(* ===== verification/Texts.v ===== *)
(** Text processing of the Rust standard library, shared by the components that
    read what people type: [trim], [to_lowercase] on ASCII, [split_whitespace],
    and what [hex::encode] prints.  A text is processed as the values of its
    UTF-8 bytes ([str_of] of Amounts.v) and turned back with [of_str]. *)
From S2P Require Import Prelude Interfaces Instances Amounts.

Definition of_str (s : str) : string := of_utf8 (map byte_of_Z s).

Lemma byte_of_Z_val b : byte_of_Z (byte_val b) = b.
Proof. by destruct b. Qed.

Lemma of_str_of s : of_str (str_of s) = s.
Proof.
  unfold of_str, str_of. rewrite map_map, (map_ext _ id), map_id by (intros; apply byte_of_Z_val).
  apply string_of_as_bytes.
Qed.

Lemma str_of_app s t : str_of (s +:+ t) = str_of s ++ str_of t.
Proof. unfold str_of. by rewrite as_bytes_app, map_app. Qed.

Lemma str_of_length s : length (str_of s) = String.length s.
Proof. unfold str_of. by rewrite length_map, as_bytes_length. Qed.

Lemma str_of_cons c s : exists b, byte_val b = Z.of_nat (nat_of_ascii c) /\ str_of (String c s) = byte_val b :: str_of s.
Proof.
  exists (Ascii.byte_of_ascii c). split; [|done]. by destruct c as [[] [] [] [] [] [] [] []].
Qed.

(** [s.trim()] *)
Definition trim_text (s : string) : string := of_str (trim (str_of s)).

Lemma trim_text_graphic s : Forall graphic (str_of s) -> trim_text s = s.
Proof. intros Hs. unfold trim_text. by rewrite trim_graphic, of_str_of. Qed.

(** [{}] of a [u64] *)
Definition dec_string (z : Z) : string := of_utf8 (dec_bytes z).

Lemma dec_string_inj a b : in_u64 a -> in_u64 b -> dec_string a = dec_string b -> a = b.
Proof.
  intros Ha Hb E. apply dec_bytes_inj; [done..|]. unfold dec_string in E.
  apply (f_equal as_bytes) in E. unfold as_bytes, of_utf8 in E.
  by rewrite !String.list_byte_of_string_of_list_byte in E.
Qed.

(** [c.to_ascii_lowercase()], and [s.to_ascii_lowercase()] *)
Definition ascii_lower (c : ascii) : ascii :=
  let n := Z.of_nat (nat_of_ascii c) in
  if (65 <=? n) && (n <=? 90) then ascii_of_nat (Z.to_nat (n + 32)) else c.

Definition to_lowercase (s : string) : string :=
  string_of_list_ascii (map ascii_lower (list_ascii_of_string s)).

(** [c.is_ascii_hexdigit()] *)
Definition is_ascii_hexdigit (b : Z) : bool :=
  is_digit b || ((97 <=? b) && (b <=? 102)) || ((65 <=? b) && (b <=? 70)).

(** The digits [hex::encode] writes. *)
Definition lower_hex (b : Z) : Prop := 48 <= b <= 57 \/ 97 <= b <= 102.

Lemma lower_hex_graphic b : lower_hex b -> graphic b.
Proof. unfold lower_hex, graphic. lia. Qed.

Lemma lower_hex_digit b : lower_hex b -> is_ascii_hexdigit b = true.
Proof. unfold lower_hex, is_ascii_hexdigit, is_digit. intros H. lia. Qed.

Lemma to_lowercase_hex s : Forall lower_hex (str_of s) -> to_lowercase s = s.
Proof.
  unfold to_lowercase. induction s as [|c s IH]; [done|].
  destruct (str_of_cons c s) as (b & Hb & ->). intros [Hl Hs]%Forall_cons.
  cbn [list_ascii_of_string map string_of_list_ascii]. rewrite (IH Hs). f_equal.
  unfold ascii_lower. rewrite <-Hb. unfold lower_hex in Hl.
  by replace ((65 <=? byte_val b) && (byte_val b <=? 90)) with false by lia.
Qed.

(** The documented output of [hex::encode]: lower-case hexadecimal digits. *)
Class HexText (X : Hex) := hex_lower : forall b, Forall lower_hex (str_of (hex_encode b)).

Lemma hex_graphic `{Hex} `{!HexText _} b : Forall graphic (str_of (hex_encode b)).
Proof. eapply Forall_impl; [apply hex_lower|]. exact lower_hex_graphic. Qed.

#[export] Instance hex_inst_text : HexText hex_inst.
Proof.
  intros b. induction b as [|x b IH]; [constructor|]. cbn [hex_encode hex_inst hex_enc].
  unfold str_of, as_bytes in *. cbn [String.list_byte_of_string map]. constructor; [|constructor; [|exact IH]].
  all: clear IH; unfold lower_hex; destruct x; vm_compute; first [by left|by right].
Qed.

(** ** [s.split_whitespace()] *)

(** The pieces between whitespace characters. *)
Fixpoint split_ws (n : nat) (s : str) : list str :=
  match n with
  | O => [[]]
  | S n =>
      match strip_any whitespace s with
      | Some r => [] :: split_ws n r
      | None =>
          match s with
          | [] => [[]]
          | b :: t => match split_ws n t with p :: ps => (b :: p) :: ps | [] => [[b]] end
          end
      end
  end.

Definition split_whitespace (s : str) : list str :=
  List.filter (fun p => negb (Nat.eqb (length p) 0)) (split_ws (length s) s).

Lemma strip_any_graphic b t : graphic b -> strip_any whitespace (b :: t) = None.
Proof.
  intros Hb. apply strip_any_none. unfold graphic in Hb. unfold whitespace. cbn.
  repeat constructor; eexists _, _; (split; [done|lia]).
Qed.

Lemma split_ws_word w : forall n s,
  Forall graphic w -> split_ws (length w + n) (w ++ s) =
  match split_ws n s with p :: ps => (w ++ p) :: ps | [] => [w] end.
Proof.
  induction w as [|b w IH]; intros n s Hw; cbn [length app Nat.add].
  - destruct n as [|n]; cbn [split_ws]; [done|]. destruct (strip_any whitespace s); [done|].
    destruct s; [done|]. by destruct (split_ws n s).
  - apply Forall_cons in Hw as [Hb Hw]. cbn [split_ws]. rewrite strip_any_graphic by done.
    rewrite (IH n s Hw). by destruct (split_ws n s).
Qed.

(** Words separated by single spaces. *)
Fixpoint join_words (ws : list str) : str :=
  match ws with
  | [] => []
  | [w] => w
  | w :: rest => w ++ 32 :: join_words rest
  end.

Definition word (w : str) : Prop := w <> [] /\ Forall graphic w.

(** A text of words splits into these words. *)
Lemma split_join ws : Forall word ws -> split_whitespace (join_words ws) = ws.
Proof.
  unfold split_whitespace. intros Hws.
  assert (forall w, word w -> negb (Nat.eqb (length w) 0) = true) as Hne
    by (intros [|] [? _]; done).
  induction Hws as [|w ws Hw Hws IH]; [done|]. pose proof (Hne w Hw) as Hnw. destruct Hw as [Hn Hg].
  destruct ws as [|w' ws].
  - cbn [join_words]. pose proof (split_ws_word w 0 [] Hg) as E. cbn [split_ws] in E.
    rewrite !app_nil_r, Nat.add_0_r in E. rewrite E. cbn [List.filter]. by rewrite Hnw.
  - change (join_words (w :: w' :: ws)) with (w ++ 32 :: join_words (w' :: ws)).
    rewrite length_app, split_ws_word by done. set (t := join_words (w' :: ws)) in *.
    cbn [length split_ws]. replace (strip_any whitespace (32 :: t)) with (Some t) by done.
    rewrite app_nil_r. cbn [List.filter]. by rewrite Hnw, IH.
Qed.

※

_Task objective_: Go line by line through the records above and copy each one containing "Amounts".

_Reply_:
    UTF-8 bytes ([str_of] of Amounts.v) and turned back with [of_str]. *)
From S2P Require Import Prelude Interfaces Instances Amounts.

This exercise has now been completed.